**** Input data ****

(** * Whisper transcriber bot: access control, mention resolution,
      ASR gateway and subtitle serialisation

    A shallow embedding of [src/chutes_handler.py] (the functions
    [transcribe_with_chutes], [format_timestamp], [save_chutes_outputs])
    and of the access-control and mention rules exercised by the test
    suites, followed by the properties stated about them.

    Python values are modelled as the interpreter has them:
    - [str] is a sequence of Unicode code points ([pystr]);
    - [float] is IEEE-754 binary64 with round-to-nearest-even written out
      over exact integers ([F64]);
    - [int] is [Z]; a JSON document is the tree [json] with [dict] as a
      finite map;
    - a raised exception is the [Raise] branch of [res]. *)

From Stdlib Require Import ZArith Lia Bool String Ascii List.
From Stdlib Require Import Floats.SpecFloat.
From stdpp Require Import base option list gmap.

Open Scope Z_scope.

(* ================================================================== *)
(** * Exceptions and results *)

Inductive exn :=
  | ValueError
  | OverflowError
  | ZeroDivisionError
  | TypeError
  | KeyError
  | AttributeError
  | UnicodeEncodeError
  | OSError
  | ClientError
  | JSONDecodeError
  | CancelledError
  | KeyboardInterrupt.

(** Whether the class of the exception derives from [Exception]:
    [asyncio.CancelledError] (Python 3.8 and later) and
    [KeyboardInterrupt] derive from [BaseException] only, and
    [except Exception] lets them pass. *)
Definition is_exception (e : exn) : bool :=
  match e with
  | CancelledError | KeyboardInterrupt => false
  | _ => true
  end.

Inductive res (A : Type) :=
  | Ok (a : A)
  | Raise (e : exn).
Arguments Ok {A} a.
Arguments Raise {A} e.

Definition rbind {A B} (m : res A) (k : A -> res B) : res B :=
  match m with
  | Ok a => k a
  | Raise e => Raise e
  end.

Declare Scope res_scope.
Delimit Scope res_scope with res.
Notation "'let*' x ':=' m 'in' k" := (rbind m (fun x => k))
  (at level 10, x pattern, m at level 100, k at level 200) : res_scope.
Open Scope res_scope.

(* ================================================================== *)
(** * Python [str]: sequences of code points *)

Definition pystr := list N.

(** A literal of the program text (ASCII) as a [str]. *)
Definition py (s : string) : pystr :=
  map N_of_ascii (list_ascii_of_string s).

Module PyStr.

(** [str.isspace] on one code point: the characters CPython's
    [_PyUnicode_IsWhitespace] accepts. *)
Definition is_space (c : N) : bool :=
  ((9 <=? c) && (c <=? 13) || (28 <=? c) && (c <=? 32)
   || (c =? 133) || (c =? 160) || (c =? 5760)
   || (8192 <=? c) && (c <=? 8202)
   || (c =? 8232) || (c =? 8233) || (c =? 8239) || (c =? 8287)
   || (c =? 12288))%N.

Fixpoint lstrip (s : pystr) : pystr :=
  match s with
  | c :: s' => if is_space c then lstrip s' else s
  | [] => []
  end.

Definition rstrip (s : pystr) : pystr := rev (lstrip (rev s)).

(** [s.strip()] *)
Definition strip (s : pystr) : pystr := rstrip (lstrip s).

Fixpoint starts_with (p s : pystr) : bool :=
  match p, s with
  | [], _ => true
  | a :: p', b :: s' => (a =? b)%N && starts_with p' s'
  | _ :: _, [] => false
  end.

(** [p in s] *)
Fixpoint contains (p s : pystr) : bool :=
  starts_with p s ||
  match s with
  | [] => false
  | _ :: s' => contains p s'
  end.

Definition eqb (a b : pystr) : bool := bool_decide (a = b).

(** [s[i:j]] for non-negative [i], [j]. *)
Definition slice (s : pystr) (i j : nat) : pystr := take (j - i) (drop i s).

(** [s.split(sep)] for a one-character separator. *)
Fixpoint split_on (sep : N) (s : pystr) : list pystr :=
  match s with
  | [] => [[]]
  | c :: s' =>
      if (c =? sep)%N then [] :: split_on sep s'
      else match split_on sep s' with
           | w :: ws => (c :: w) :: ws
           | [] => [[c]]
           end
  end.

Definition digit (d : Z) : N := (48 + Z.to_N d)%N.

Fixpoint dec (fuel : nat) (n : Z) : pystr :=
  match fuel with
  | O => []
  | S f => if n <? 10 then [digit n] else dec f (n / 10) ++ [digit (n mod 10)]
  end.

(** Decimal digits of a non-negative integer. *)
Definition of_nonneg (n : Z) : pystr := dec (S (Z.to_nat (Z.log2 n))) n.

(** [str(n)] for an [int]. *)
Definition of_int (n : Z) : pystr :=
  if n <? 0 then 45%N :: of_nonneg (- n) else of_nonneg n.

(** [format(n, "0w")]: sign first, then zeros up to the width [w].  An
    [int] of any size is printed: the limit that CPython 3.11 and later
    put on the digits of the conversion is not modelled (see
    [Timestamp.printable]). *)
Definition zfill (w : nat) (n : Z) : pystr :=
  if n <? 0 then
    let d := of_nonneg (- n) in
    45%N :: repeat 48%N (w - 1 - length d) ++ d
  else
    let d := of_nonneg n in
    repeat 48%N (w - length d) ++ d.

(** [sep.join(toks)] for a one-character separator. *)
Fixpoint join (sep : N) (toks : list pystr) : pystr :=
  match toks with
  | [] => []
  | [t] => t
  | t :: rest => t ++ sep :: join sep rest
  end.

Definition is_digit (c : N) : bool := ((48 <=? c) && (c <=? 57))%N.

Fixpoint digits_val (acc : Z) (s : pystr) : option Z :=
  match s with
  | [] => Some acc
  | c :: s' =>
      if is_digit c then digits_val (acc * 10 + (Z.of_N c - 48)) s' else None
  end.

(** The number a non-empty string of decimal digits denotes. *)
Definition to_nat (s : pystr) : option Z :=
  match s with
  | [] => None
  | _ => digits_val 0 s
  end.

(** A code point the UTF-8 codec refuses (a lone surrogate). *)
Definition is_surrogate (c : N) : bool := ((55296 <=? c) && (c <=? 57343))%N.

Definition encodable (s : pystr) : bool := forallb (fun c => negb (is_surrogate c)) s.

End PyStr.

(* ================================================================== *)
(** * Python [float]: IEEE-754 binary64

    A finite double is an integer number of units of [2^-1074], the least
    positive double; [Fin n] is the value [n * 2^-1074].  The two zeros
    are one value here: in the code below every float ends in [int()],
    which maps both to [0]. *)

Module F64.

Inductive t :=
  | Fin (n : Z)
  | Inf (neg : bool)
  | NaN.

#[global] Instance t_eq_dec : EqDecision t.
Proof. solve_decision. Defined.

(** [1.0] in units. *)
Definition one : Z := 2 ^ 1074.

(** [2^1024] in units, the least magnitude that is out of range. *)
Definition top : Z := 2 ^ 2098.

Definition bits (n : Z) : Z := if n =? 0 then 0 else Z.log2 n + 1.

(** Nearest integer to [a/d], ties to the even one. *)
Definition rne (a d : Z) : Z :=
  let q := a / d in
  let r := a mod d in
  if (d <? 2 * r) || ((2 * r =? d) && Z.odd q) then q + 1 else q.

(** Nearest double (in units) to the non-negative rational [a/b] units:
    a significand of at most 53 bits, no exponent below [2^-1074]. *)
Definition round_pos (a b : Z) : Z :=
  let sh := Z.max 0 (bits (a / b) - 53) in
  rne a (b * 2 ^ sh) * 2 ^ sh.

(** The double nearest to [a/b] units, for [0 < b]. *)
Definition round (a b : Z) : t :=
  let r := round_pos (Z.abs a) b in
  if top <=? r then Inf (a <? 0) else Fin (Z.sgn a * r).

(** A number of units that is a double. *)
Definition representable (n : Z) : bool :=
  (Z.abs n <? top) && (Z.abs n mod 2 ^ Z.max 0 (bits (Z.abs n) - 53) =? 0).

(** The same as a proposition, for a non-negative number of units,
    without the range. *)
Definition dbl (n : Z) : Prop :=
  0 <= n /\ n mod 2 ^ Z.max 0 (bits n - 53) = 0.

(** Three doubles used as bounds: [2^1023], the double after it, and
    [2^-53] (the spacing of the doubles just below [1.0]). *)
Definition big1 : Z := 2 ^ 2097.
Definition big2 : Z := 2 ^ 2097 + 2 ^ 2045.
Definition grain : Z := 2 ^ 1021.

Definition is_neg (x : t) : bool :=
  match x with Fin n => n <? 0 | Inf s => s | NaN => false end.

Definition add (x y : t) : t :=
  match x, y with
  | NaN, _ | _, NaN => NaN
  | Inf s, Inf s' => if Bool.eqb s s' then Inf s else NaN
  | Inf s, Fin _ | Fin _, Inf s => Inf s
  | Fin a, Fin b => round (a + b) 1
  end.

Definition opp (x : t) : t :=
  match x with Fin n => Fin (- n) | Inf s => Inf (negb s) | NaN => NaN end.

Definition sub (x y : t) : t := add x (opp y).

****

**What needs to be done:** Wherever the word "CPython" turns up in the material, copy the whole line.

**Result of the exercise:**
(** [str.isspace] on one code point: the characters CPython's
    [int] of any size is printed: the limit that CPython 3.11 and later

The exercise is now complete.